▸ DATASET EXCERPTS:
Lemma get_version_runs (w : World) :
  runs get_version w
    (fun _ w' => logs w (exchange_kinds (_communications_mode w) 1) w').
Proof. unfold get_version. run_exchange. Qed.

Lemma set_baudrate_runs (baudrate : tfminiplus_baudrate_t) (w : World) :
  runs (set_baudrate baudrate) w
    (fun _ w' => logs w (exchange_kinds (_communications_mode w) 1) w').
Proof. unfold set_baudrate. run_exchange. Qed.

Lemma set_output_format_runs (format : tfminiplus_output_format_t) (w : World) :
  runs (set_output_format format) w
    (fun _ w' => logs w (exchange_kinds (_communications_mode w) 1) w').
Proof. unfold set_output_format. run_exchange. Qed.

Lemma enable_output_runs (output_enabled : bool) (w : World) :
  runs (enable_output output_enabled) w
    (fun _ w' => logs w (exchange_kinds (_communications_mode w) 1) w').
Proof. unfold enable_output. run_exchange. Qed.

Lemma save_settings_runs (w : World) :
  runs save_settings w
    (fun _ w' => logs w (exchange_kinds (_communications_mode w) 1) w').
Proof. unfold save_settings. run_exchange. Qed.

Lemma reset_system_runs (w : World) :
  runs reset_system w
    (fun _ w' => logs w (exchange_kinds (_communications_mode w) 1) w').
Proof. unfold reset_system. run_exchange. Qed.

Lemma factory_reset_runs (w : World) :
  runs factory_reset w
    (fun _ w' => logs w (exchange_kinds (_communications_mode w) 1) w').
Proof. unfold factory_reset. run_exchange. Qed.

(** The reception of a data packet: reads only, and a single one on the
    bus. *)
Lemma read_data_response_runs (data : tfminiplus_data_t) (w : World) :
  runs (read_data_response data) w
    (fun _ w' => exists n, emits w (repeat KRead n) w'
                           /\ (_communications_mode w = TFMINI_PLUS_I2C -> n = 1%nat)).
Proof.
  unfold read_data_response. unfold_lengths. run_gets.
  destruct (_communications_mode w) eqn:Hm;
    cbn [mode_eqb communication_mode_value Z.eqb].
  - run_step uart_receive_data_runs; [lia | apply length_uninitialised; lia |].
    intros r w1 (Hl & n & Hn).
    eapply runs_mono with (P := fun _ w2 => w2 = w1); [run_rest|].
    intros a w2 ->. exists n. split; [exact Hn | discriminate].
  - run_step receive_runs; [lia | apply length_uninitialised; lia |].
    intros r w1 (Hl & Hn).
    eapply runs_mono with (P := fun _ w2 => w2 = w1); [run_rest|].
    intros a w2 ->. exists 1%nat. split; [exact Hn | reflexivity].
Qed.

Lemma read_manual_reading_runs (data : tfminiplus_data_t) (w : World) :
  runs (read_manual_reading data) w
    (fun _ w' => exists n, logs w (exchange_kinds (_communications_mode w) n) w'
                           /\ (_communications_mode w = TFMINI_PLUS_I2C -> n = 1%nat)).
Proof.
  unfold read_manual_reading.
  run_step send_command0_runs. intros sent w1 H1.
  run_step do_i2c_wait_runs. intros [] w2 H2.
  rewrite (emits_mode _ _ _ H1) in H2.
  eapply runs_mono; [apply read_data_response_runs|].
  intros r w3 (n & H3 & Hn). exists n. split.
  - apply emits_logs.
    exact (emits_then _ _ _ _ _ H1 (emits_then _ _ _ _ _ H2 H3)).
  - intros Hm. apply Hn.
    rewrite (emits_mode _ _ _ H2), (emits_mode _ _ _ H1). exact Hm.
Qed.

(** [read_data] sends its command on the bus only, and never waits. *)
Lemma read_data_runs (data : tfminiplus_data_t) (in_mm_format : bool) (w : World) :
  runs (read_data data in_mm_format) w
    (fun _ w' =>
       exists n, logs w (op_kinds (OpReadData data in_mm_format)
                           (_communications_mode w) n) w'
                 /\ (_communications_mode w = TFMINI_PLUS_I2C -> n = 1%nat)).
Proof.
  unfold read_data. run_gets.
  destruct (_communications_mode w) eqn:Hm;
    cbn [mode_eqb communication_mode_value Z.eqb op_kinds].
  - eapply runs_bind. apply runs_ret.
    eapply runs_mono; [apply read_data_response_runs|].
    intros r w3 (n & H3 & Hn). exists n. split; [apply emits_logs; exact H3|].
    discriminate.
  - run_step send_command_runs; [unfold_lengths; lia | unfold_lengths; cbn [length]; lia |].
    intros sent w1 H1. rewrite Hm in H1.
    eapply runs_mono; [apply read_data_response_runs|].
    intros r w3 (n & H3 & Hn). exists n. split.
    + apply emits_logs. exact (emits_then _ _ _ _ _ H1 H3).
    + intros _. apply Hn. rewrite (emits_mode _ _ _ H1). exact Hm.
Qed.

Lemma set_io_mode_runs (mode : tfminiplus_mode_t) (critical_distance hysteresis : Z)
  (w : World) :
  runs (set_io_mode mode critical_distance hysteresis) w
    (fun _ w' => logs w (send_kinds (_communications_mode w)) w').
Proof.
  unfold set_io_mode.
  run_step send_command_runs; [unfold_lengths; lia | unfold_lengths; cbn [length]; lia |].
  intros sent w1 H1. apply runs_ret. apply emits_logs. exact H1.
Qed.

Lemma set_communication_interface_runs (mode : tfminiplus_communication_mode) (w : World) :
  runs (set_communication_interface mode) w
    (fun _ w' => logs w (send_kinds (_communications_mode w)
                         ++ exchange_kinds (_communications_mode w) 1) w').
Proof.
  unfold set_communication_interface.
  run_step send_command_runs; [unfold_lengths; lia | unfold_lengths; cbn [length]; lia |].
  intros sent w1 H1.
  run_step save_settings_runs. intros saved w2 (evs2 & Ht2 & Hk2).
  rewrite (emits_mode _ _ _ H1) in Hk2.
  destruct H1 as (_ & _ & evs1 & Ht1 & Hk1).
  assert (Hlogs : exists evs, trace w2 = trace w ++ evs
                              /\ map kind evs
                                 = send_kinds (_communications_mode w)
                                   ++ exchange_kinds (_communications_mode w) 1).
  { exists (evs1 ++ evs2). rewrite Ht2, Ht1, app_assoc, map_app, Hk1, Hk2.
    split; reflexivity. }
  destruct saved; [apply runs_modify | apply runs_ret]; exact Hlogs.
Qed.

--

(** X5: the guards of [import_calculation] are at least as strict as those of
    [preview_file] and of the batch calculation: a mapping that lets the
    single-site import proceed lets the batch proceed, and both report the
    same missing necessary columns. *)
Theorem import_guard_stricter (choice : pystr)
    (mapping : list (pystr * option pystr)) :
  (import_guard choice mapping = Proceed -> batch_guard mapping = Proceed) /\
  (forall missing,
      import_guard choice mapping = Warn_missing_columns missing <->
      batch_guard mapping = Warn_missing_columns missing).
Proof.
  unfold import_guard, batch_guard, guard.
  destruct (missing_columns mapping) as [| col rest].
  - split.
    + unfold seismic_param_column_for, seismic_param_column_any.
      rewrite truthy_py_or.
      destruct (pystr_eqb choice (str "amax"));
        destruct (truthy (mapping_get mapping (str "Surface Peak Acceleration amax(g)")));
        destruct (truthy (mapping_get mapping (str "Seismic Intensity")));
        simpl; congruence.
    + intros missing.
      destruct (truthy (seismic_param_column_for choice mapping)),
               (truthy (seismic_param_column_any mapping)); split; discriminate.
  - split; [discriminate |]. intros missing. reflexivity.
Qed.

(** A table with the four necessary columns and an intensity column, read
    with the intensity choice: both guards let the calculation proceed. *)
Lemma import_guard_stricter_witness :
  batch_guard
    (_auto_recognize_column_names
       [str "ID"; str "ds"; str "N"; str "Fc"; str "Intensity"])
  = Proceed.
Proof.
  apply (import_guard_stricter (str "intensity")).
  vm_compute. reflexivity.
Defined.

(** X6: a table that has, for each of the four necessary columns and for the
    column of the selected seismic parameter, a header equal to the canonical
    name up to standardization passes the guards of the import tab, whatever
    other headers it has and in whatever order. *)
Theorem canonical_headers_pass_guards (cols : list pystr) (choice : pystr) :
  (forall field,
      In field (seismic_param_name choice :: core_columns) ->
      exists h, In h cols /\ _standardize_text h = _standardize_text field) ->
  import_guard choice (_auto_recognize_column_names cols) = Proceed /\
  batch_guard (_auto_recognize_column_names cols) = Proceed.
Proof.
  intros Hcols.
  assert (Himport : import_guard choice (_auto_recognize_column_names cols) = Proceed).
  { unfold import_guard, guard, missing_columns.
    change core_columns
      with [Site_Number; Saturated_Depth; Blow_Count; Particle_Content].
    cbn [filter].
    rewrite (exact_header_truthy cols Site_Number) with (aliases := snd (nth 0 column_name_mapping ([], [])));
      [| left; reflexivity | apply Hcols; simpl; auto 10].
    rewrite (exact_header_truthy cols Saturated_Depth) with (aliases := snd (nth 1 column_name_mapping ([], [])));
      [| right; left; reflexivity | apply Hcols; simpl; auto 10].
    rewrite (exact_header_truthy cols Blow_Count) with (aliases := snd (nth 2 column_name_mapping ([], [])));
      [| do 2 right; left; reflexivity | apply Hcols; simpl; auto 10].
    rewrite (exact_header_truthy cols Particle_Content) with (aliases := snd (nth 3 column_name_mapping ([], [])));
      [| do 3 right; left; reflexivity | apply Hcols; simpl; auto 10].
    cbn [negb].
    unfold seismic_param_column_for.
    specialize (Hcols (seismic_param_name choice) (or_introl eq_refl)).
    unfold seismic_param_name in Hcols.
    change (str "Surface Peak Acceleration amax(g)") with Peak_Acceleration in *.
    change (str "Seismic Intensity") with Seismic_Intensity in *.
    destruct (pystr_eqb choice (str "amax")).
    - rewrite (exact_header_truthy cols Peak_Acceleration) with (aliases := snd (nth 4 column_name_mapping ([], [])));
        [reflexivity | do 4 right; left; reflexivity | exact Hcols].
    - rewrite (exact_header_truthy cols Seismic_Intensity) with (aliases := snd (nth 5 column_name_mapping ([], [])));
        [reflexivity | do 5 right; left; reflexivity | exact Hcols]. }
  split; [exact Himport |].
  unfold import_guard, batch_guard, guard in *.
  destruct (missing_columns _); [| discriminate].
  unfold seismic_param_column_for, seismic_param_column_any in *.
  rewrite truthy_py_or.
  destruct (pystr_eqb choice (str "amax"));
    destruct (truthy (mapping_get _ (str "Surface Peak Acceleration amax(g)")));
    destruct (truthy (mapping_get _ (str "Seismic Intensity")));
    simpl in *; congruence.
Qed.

▸ ABOUT THIS EXERCISE: Only the lines above from the line containing "Lemma get_version_runs (w" through the line containing "runs factory_reset w" should be retyped, exactly and with both ends included.

▸ REPLY:
Lemma get_version_runs (w : World) :
  runs get_version w
    (fun _ w' => logs w (exchange_kinds (_communications_mode w) 1) w').
Proof. unfold get_version. run_exchange. Qed.

Lemma set_baudrate_runs (baudrate : tfminiplus_baudrate_t) (w : World) :
  runs (set_baudrate baudrate) w
    (fun _ w' => logs w (exchange_kinds (_communications_mode w) 1) w').
Proof. unfold set_baudrate. run_exchange. Qed.

Lemma set_output_format_runs (format : tfminiplus_output_format_t) (w : World) :
  runs (set_output_format format) w
    (fun _ w' => logs w (exchange_kinds (_communications_mode w) 1) w').
Proof. unfold set_output_format. run_exchange. Qed.

Lemma enable_output_runs (output_enabled : bool) (w : World) :
  runs (enable_output output_enabled) w
    (fun _ w' => logs w (exchange_kinds (_communications_mode w) 1) w').
Proof. unfold enable_output. run_exchange. Qed.

Lemma save_settings_runs (w : World) :
  runs save_settings w
    (fun _ w' => logs w (exchange_kinds (_communications_mode w) 1) w').
Proof. unfold save_settings. run_exchange. Qed.

Lemma reset_system_runs (w : World) :
  runs reset_system w
    (fun _ w' => logs w (exchange_kinds (_communications_mode w) 1) w').
Proof. unfold reset_system. run_exchange. Qed.

Lemma factory_reset_runs (w : World) :
  runs factory_reset w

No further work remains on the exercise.